In the future, we anticipate increased use of microphysiological systems for high-throughput optimization of cellular composition, geometry, and paracrine factors to maximize the survival and function of engineered myocardial tissue. The aim of this microscale approach is to minimize the number of cells and reagents needed to determine optimal properties in engineered myocardial tissues. To accelerate clinical translation, engineered myocardial tissues derived from HLA-null lines will be further developed to be amenable to cryopreservation, enabling a true off-the-shelf product. With the goal of reducing the costs and time associated with regulatory approval, countries like Japan have recently adopted policies that conditionally approve hiPSC-based experimental therapies in humans based on limited clinical safety data, and allowing to up to 7 years for researchers to provide further evidence of safety and efficacy. Such policies enable clinical testing to be performed more expeditiously without the need for comprehensive data analysis before clinical testing47. As the generation of hiPSCs becomes routine using safe reprogramming approaches that prevent unintended genomic integration, hiPSC derivatives will gain further traction for clinical translation.

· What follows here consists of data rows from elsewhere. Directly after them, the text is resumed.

Lemma matching_patterns_suspicious (path : str) :
  matching_patterns path <> [] <-> suspicious path.
Proof.
  unfold matching_patterns. rewrite filter_nonempty.
  unfold suspicious, ends_in_php, contains. cbv zeta. split.
  - intros (q & Hq & Hs). unfold suspicious_patterns in Hq. simpl in Hq.
    repeat (destruct Hq as [<- | Hq];
            [apply SearchFacts.search_text_ci in Hs as (a & b & Hs & Hb)|]);
      try destruct Hq.
    + left. exists a, b. split; [exact Hs | apply Hb; reflexivity].
    + right; left. exists a, b. exact Hs.
    + right; left. exists (a ++ lit "wp-"), b. rewrite Hs.
      rewrite <- !app_assoc. reflexivity.
    + right; right; left. exists a, b. exact Hs.
    + right; right; right; left. exists a, b. exact Hs.
    + right; right; right; right; left. exists a, b. exact Hs.
    + right; right; right; right; right. exists a, b. exact Hs.
  - assert (Hfind : forall l at_end,
               In (Re.text_ci l, at_end) suspicious_patterns ->
               (exists a b, map lower path = a ++ map lower (lit l) ++ b /\
                            (at_end = true -> Re.dollar b = true)) ->
               exists x, In x suspicious_patterns /\
                         Re.search (fst x) (snd x) path = true).
    { intros l at_end Hin H. exists (Re.text_ci l, at_end).
      split; [exact Hin|]. apply SearchFacts.search_text_ci. exact H. }
    unfold suspicious_patterns in Hfind. simpl in Hfind.
    intros [(a & b & Hs & Hb) | [(a & b & Hs) | [(a & b & Hs)
           | [(a & b & Hs) | [(a & b & Hs) | (a & b & Hs)]]]]].
    + apply (Hfind ".php"%string true); [auto 10|]. exists a, b. auto.
    + apply (Hfind "admin"%string false); [auto 10|]. exists a, b.
      split; [exact Hs | discriminate].
    + apply (Hfind ".env"%string false); [auto 10|]. exists a, b.
      split; [exact Hs | discriminate].
    + apply (Hfind "backup"%string false); [auto 10|]. exists a, b.
      split; [exact Hs | discriminate].
    + apply (Hfind "config"%string false); [auto 10|]. exists a, b.
      split; [exact Hs | discriminate].
    + apply (Hfind ".git"%string false); [auto 10|]. exists a, b.
      split; [exact Hs | discriminate].
Qed.

(** X15: For a parsed, printable entry whose path is a text made of
    the code points 0..255, [detect_anomalies] emits a
    [suspicious_path] anomaly exactly when the path, its letters A to Z
    lower-cased, ends in [.php] (a final line feed aside) or contains
    one of [admin], [.env], [backup], [config], [.git]; the pattern
    [wp-admin] adds nothing to [admin]. *)
Theorem suspicious_path_characterised (e : entry)
        (Hparsed : is_parsed e = true) (Htyped : detect_typed e = true)
        (Hprint : printable e = true) :
  exists l, detect_anomalies [e] = Ok l /\
    (of_type suspicious_path l <> [] <-> suspicious (field_text "path" e)).
Proof.
  exists (anomalies_of e). split.
  { apply detect_anomalies_single; auto. }
  unfold anomalies_of. rewrite Hparsed.
  rewrite !of_type_app, of_type_errors, of_type_larges, of_type_suspicious.
  simpl. rewrite <- matching_patterns_suspicious. unfold suspicious_of.
  destruct (matching_patterns (field_text "path" e)); split;
    intros H; try congruence; discriminate.
Qed.

Lemma suspicious_path_witness :
  is_parsed entry_wp_admin = true /\ detect_typed entry_wp_admin = true /\
  printable entry_wp_admin = true /\
  exists l, detect_anomalies [entry_wp_admin] = Ok l /\
            (of_type suspicious_path l <> [] <->
             suspicious (lit "/wp-admin/config.php")).
Proof.
  assert (Hp : is_parsed entry_wp_admin = true) by reflexivity.
  assert (Ht : detect_typed entry_wp_admin = true) by reflexivity.
  assert (Hpr : printable entry_wp_admin = true) by (vm_compute; reflexivity).
  split; [exact Hp|]. split; [exact Ht|]. split; [exact Hpr|].
  exact (@suspicious_path_characterised entry_wp_admin Hp Ht Hpr).
Defined.

(** X16: One typed, printable entry never gives two anomalies of the same
    type, and an unparsed entry gives none. *)
Theorem one_anomaly_per_type (e : entry) (ty : anomaly_type)
        (Htyped : detect_typed e = true) (Hprint : printable e = true) :
  exists l, detect_anomalies [e] = Ok l /\
    (length (of_type ty l) <= 1)%nat /\
    (is_parsed e = false -> l = []).
Proof.
  exists (anomalies_of e). split.
  { apply detect_anomalies_single; auto. }
  destruct (anomalies_of_bound e) as (_ & He & Hl & Hs & _).
  split; [destruct ty; assumption|].
  intros H. unfold anomalies_of. rewrite H. reflexivity.
Qed.

Lemma one_anomaly_per_type_witness :
  detect_typed entry_wp_admin = true /\
  printable entry_wp_admin = true /\
  exists l, detect_anomalies [entry_wp_admin] = Ok l /\
            (length (of_type suspicious_path l) <= 1)%nat.
Proof.
  assert (Ht : detect_typed entry_wp_admin = true) by reflexivity.
  assert (Hpr : printable entry_wp_admin = true) by (vm_compute; reflexivity).
  split; [exact Ht|]. split; [exact Hpr|].
  destruct (@one_anomaly_per_type entry_wp_admin suspicious_path Ht Hpr)
    as (l & Hl & Hlen & _).
  exists l. split; [exact Hl | exact Hlen].
Defined.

We envision a future in which patients who are diagnosed with heart failure will simply be prescribed a cryopreserved, immune-tolerant engineered myocardium composed of hiPSC-CMs and other support cells that comprise the myocardium. With the rapid progress in new technologies and continuing refinement of protocols being worked on by a large international community of active researchers in this field, this future is well within our reach and will benefit millions of heart disease patients.